WHAT TO PRODUCE
I need the number of lines in the following entries that hold the word "self", and no other text.

-.-.-

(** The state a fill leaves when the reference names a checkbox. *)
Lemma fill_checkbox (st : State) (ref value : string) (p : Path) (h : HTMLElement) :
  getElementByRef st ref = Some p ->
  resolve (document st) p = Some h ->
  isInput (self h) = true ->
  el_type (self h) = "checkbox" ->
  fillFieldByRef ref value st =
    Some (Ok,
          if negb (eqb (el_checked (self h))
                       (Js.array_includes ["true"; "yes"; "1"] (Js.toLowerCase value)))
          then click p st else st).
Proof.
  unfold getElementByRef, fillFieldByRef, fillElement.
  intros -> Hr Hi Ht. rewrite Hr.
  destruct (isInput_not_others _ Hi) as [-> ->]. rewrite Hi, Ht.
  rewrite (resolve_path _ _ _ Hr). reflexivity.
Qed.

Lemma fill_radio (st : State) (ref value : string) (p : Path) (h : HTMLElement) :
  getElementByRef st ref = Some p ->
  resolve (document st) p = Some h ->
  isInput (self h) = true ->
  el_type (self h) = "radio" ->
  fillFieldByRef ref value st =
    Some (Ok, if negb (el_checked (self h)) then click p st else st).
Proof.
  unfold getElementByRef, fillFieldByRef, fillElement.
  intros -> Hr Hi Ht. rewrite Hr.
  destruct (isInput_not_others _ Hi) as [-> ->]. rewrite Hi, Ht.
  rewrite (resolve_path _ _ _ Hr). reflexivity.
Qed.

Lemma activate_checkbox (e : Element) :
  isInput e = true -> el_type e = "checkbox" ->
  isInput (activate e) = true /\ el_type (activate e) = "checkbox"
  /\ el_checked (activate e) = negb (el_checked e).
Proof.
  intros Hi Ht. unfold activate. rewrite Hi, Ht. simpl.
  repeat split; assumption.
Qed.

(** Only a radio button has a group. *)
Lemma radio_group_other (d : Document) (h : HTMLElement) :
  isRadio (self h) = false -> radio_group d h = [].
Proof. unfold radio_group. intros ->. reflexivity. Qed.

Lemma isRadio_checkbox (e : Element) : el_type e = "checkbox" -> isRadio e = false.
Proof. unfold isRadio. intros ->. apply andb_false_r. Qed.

-.-.-

SOLVED PROBLEM
7